Apple has also been working on things under the hood. The company’s official security page lists 26 security fixes (14 of which are for WebKit), and Apple has actually quashed some bugs, just not the big ones:
- Fixes an issue that may prevent passwords from auto-filling in 3rd party apps
- Resolves an issue that may prevent the keyboard from appearing when using Search
- Addresses an issue where swipe to go home might not work on iPhone X and later
- Fixes an issue where Messages would only send a single notification when the option to repeat alerts was enabled
- Addresses an issue where Messages may display a phone number instead of a contact name
- Resolves an issue that caused Contacts to launch to the previously opened contact instead of the contact list
- Fixes an issue that may prevent Markup annotations from being saved
- Resolves an issue where saved notes could temporarily disappear
- Fixes an issue where iCloud Ba,ckup might not successfully complete after tapping Backup Now in Settings
- Improves performance when using AssistiveTouch to activate App Switcher
Helpful as these are, the serious ongoing problems with Mail, Calls, and Battery Life need to be treated as a priority at this point.
Apple iOS 13.2 Verdict: Upgrade From iOS 13, Avoid From iOS 12
With the exception of HomePod owners who need to avoid this update like the plague, existing iOS 13 owners should upgrade since they have little to lose at this point. iOS 13.2 has a lot of new features (particularly for iPhone 11 series owners) and the security and bug fixes are worth having, even if the big issues continue to slip by Apple’s attention.

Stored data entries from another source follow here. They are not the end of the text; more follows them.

(** * realtime-dashboard: the feed aggregator, the client registry and the
    broadcast loop of [main.py], embedded and verified.

    The module polls three feeds, writes what it parsed into the shared
    dictionary [data_store], and pushes that dictionary to every websocket in
    the set [clients].  Coroutines are scheduled cooperatively, so another
    task runs only while one is suspended at an [await]; the embedding is a
    state machine whose events are the resumptions of the tasks. *)

From Stdlib Require Import ZArith NArith Ascii String DecimalString.
From stdpp Require Import base option list strings gmap.

Open Scope string_scope.
Set Warnings "-register-all,-clear-no-such-hyp".

(** ** Python values and exceptions *)

(** What [Response.json()] can return.  A [float] is carried by its [repr]
    (the shortest numeral reading back as that float), which names the float
    uniquely; the program does no arithmetic on it.  A dictionary keeps its
    insertion order, as Python's does; its keys are strings, as JSON's are. *)
Inductive pyval : Type :=
  | PNone
  | PBool (b : bool)
  | PInt (z : Z)
  | PFloat (repr : string)
  | PStr (s : string)
  | PList (l : list pyval)
  | PDict (d : list (string * pyval)).
(** * server.py: a shallow embedding and its verified properties

    The chat server keeps a conversation inside a token budget, talks to a
    streaming completion endpoint and persists transcripts.  This file embeds
    the non-UI functions of [src/server.py] and proves properties of them.

    Python values are modelled as follows.
    - [str] is a sequence of Unicode code points ([list N]); [len], slicing
      and [strip] therefore count characters, as Python does.
    - [int] is [Z].
    - A turn [(user_msg, bot_msg)] is a pair; a conversation is a list of
      turns; an API message [{"role": .., "content": ..}] is a record.
    - JSON documents and the values [json.loads] returns are the inductive
      type [json].
    - Exceptions are values of type [exn]; a computation that may raise
      returns an [outcome].
    - The file system, the clock, the remote endpoint and standard output
      form the [world] that effectful functions thread through. *)

From Stdlib Require Import ZArith List Lia Bool Ascii.
From Stdlib Require Strings.String DecimalString DecimalZ.
From stdpp Require Import base option list gmap.
Import Stdlib.Strings.String.StringSyntax.
Delimit Scope string_scope with string.

Local Open Scope Z_scope.

(** ** Text *)

Abbreviation str := (list N).
Abbreviation bytes := (list N).

Definition bytes_of_string (s : String.string) : bytes :=
  map N_of_ascii (String.list_ascii_of_string s).
(** * Booking wizard with offline queue (src/pages/Booking.tsx)

    A shallow embedding of the booking page of smart-move-navigator: the
    wizard state held in React state ([step], [booking], [isSubmitted]),
    the handlers [calculatePrice], [canProceed], [handleSubmit], the
    offline-sync effect, and the browser facilities they use
    ([localStorage], [JSON.parse], [JSON.stringify], [console.log]).

    Modelling choices.
    - A JavaScript string is its sequence of UTF-16 code units, [list N].
    - A JavaScript number is modelled by an integer [Z]: every number the
      page computes with is a whole number (the duration selector offers
      1..24 and prices are whole amounts per hour).  The model is exact
      for the safe integers, of magnitude at most 2^53 - 1.  Fractions,
      exponents, negative zero and larger integers in a stored text are
      reported as [Unmodelled] by the parser instead of being given a
      wrong meaning.
    - A [Date] is its time value in milliseconds; [toISOString] is the
      built-in, kept abstract.
    - [localStorage] is a finite map from keys to texts, without quota. *)

From Stdlib Require Import ZArith NArith Lia Bool Decimal DecimalN DecimalPos DecimalZ.
From Stdlib Require Import String Ascii.
From stdpp Require Import base option list gmap.

Set Warnings "-register-all".
Local Open Scope N_scope.

(** ** Strings as UTF-16 code units *)

(** The code units of an ASCII literal of the source text. *)
Definition lit (s : string) : list N :=
  List.map N_of_ascii (list_ascii_of_string s).

(** ** Outcomes of JavaScript computations *)

Inductive JsError : Type :=
| SyntaxError
| TypeError.

(** [Throw] is a JavaScript exception; [Unmodelled] marks an input that
    lies outside the fragment of the language this development gives a
    meaning to. *)
Inductive outcome (A : Type) : Type :=
| Ok (a : A)
| Throw (e : JsError)
| Unmodelled.

Arguments Ok {A} a.
Arguments Throw {A} e.
Arguments Unmodelled {A}.

Definition obind {A B : Type} (m : outcome A) (k : A -> outcome B) : outcome B :=
  match m with
  | Ok a => k a
  | Throw e => Throw e
  | Unmodelled => Unmodelled
  end.

Declare Scope outcome_scope.
Delimit Scope outcome_scope with outcome.
Notation "'let*' x ':=' m 'in' k" :=
  (obind m (fun x => k))
  (at level 10, x name, m at level 100, k at level 200) : outcome_scope.
Notation "'let*' ( x , y ) ':=' m 'in' k" :=
  (obind m (fun xy => let '(x, y) := xy in k))
  (at level 10, x name, y name, m at level 100, k at level 200) : outcome_scope.

(** ** JavaScript values that occur on the page and in JSON texts *)

(** [Number.MAX_SAFE_INTEGER], 2^53 - 1. *)
Definition MAX_SAFE_INTEGER : Z := 9007199254740991.

(** [Number.isSafeInteger] on the integers of the model. *)
Definition is_safe (z : Z) : bool :=
  (- MAX_SAFE_INTEGER <=? z)%Z && (z <=? MAX_SAFE_INTEGER)%Z.

Inductive value : Type :=
| VUndefined
| VNull
| VBool (b : bool)
| VNum (z : Z)
| VStr (s : list N)
| VArr (items : list value)
| VObj (props : list (list N * value)).

(** Property read [o.k]: own properties of a plain object, in order. *)
Fixpoint obj_get (k : list N) (props : list (list N * value)) : option value :=
  match props with
  | [] => None
  | (k', v) :: rest => if decide (k' = k) then Some v else obj_get k rest
  end.

(** Property write as done by object construction in [JSON.parse]: an
    existing key keeps its position and takes the new value, a new key is
    added at the end. *)
Fixpoint obj_set (k : list N) (v : value) (props : list (list N * value))
  : list (list N * value) :=
  match props with
  | [] => [(k, v)]
  | (k', v') :: rest =>
      if decide (k' = k) then (k', v) :: rest else (k', v') :: obj_set k v rest
  end.

(** [o.k] for a plain object [o] with the own properties [props] and a
    name [k] that [Object.prototype] does not define: the own property,
    or [undefined]. *)
Definition read (k : list N) (props : list (list N * value)) : value :=
  default VUndefined (obj_get k props).

Module JSON.

(** *** Code-unit classes *)

Definition is_ws (c : N) : bool :=
  (c =? 9) || (c =? 10) || (c =? 13) || (c =? 32).

Definition is_digit (c : N) : bool := (48 <=? c) && (c <=? 57).

Definition is_high (c : N) : bool := (55296 <=? c) && (c <=? 56319).

Definition is_low (c : N) : bool := (56320 <=? c) && (c <=? 57343).

(** *** QuoteJSONString *)

Definition hex_digit (n : N) : N := if n <? 10 then 48 + n else 87 + n.

(** UnicodeEscape: backslash, u, four lower-case hexadecimal digits. *)
Definition unicode_escape (c : N) : list N :=
  [92; 117; hex_digit (c / 4096); hex_digit ((c / 256) mod 16);
   hex_digit ((c / 16) mod 16); hex_digit (c mod 16)].

(** One code point that is a single code unit: the two-character escapes
    of the table, a unicode escape for the other control characters and
    for a surrogate that has no partner, the unit itself otherwise. *)
Definition quote_one (c : N) : list N :=
  if c =? 8 then [92; 98]
  else if c =? 9 then [92; 116]
  else if c =? 10 then [92; 110]
  else if c =? 12 then [92; 102]
  else if c =? 13 then [92; 114]
  else if c =? 34 then [92; 34]
  else if c =? 92 then [92; 92]
  else if (c <? 32) || is_high c || is_low c then unicode_escape c
  else [c].

(** A leading surrogate followed by a trailing one is one code point and
    is copied; every other unit goes through [quote_one]. *)
Fixpoint quote_units (s : list N) : list N :=
  match s with
  | [] => []
  | c :: r =>
      match r with
      | d :: r' =>
          if is_high c && is_low d then c :: d :: quote_units r'
          else quote_one c ++ quote_units r
      | [] => quote_one c
      end
  end.

Definition quote (s : list N) : list N := 34 :: quote_units s ++ [34].

(** *** Number::toString for integers *)

Fixpoint uint_units (u : Decimal.uint) : list N :=
  match u with
  | Nil => []
  | D0 u => 48 :: uint_units u
  | D1 u => 49 :: uint_units u
  | D2 u => 50 :: uint_units u
  | D3 u => 51 :: uint_units u
  | D4 u => 52 :: uint_units u
  | D5 u => 53 :: uint_units u
  | D6 u => 54 :: uint_units u
  | D7 u => 55 :: uint_units u
  | D8 u => 56 :: uint_units u
  | D9 u => 57 :: uint_units u
  end.

Definition number_text (z : Z) : list N :=
  match z with
  | Z0 => [48]
  | Zpos p => uint_units (Pos.to_uint p)
  | Zneg p => 45 :: uint_units (Pos.to_uint p)
  end.

(** *** JSON.stringify (no replacer, no indentation) *)

Fixpoint join_comma (parts : list (list N)) : list N :=
  match parts with
  | [] => []
  | [p] => p
  | p :: rest => p ++ 44 :: join_comma rest
  end.

(** SerializeJSONProperty; [None] is the result [undefined]. *)
Fixpoint serialize (v : value) : option (list N) :=
  match v with
  | VUndefined => None
  | VNull => Some (lit "null")
  | VBool true => Some (lit "true")
  | VBool false => Some (lit "false")
  | VNum z => Some (number_text z)
  | VStr s => Some (quote s)
  | VArr items =>
      let parts :=
        (fix elems (l : list value) : list (list N) :=
           match l with
           | [] => []
           | x :: l' => default (lit "null") (serialize x) :: elems l'
           end) items in
      Some (91 :: join_comma parts ++ [93])
  | VObj props =>
      let parts :=
        (fix members (l : list (list N * value)) : list (list N) :=
           match l with
           | [] => []
           | (k, x) :: l' =>
               match serialize x with
               | Some t => (quote k ++ 58 :: t) :: members l'
               | None => members l'
               end
           end) props in
      Some (123 :: join_comma parts ++ [125])
  end.

Definition stringify (v : value) : option (list N) := serialize v.

(** *** JSON.parse *)

Fixpoint skip_ws (s : list N) : list N :=
  match s with
  | c :: r => if is_ws c then skip_ws r else s
  | [] => []
  end.

Definition hex_val (c : N) : option N :=
  if (48 <=? c) && (c <=? 57) then Some (c - 48)
  else if (97 <=? c) && (c <=? 102) then Some (c - 87)
  else if (65 <=? c) && (c <=? 70) then Some (c - 55)
  else None.

Definition hex4 (a b c d : N) : option N :=
  match hex_val a, hex_val b, hex_val c, hex_val d with
  | Some x, Some y, Some z, Some w => Some (4096 * x + 256 * y + 16 * z + w)
  | _, _, _, _ => None
  end.
(** * The version/alias registry of mike (multi-project fork)

    A shallow embedding of [src/mike/versions.py]: the class [VersionInfo]
    (one deployed version: identifier, title, alias set, properties) and the
    class [Versions] (the registry, a dict of component buckets).

    Python objects are mutated in place and exceptions leave behind whatever
    was mutated before the [raise]; both classes are therefore embedded in a
    state-and-exception monad whose failures carry the state reached at the
    point of the raise. *)

From Stdlib Require Import ZArith Ascii String List.
From stdpp Require Import base option list strings gmap fin_maps fin_sets.

Local Open Scope string_scope.

(** ** Exceptions *)

Inductive name_kind := KVersion | KAlias.

(** The messages of the [ValueError]s raised in [versions.py], one
    constructor per [raise] site. *)
Inductive value_error :=
| NotValid (name : string) (kind : name_kind)
| DuplicatedVersionAndAlias
| VersionExistsAsAlias (v component : string)
| AliasIsVersion (alias component : string)
| AliasExists (alias owner component : string)
| VersionNotFound (identifier component : string)
| VersionsNotFound (missing : list string) (component : string).

Inductive exn :=
| ValueError (e : value_error)
| KeyError (k : string)
| TypeError
| AttributeError
| IndexError.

Meanwhile, iOS 12 owners should continue to stay put. Deep Fusion isn’t available to older iPhones so only emoji addicts and owners of AirPods Pro need to make the move. Right now the grass on the other side is not greener.
The Road Ahead
I had high hopes for iOS 13.2 delivering more substantial bug fixes, but their absence means I suspect we will see iOS 13.2.1 very soon. In fact, I’d be surprised if it is not released within a week. There are simply too many ongoing problems with iOS 13 and a lot more ‘minor point’ dedicated bug fixes are needed.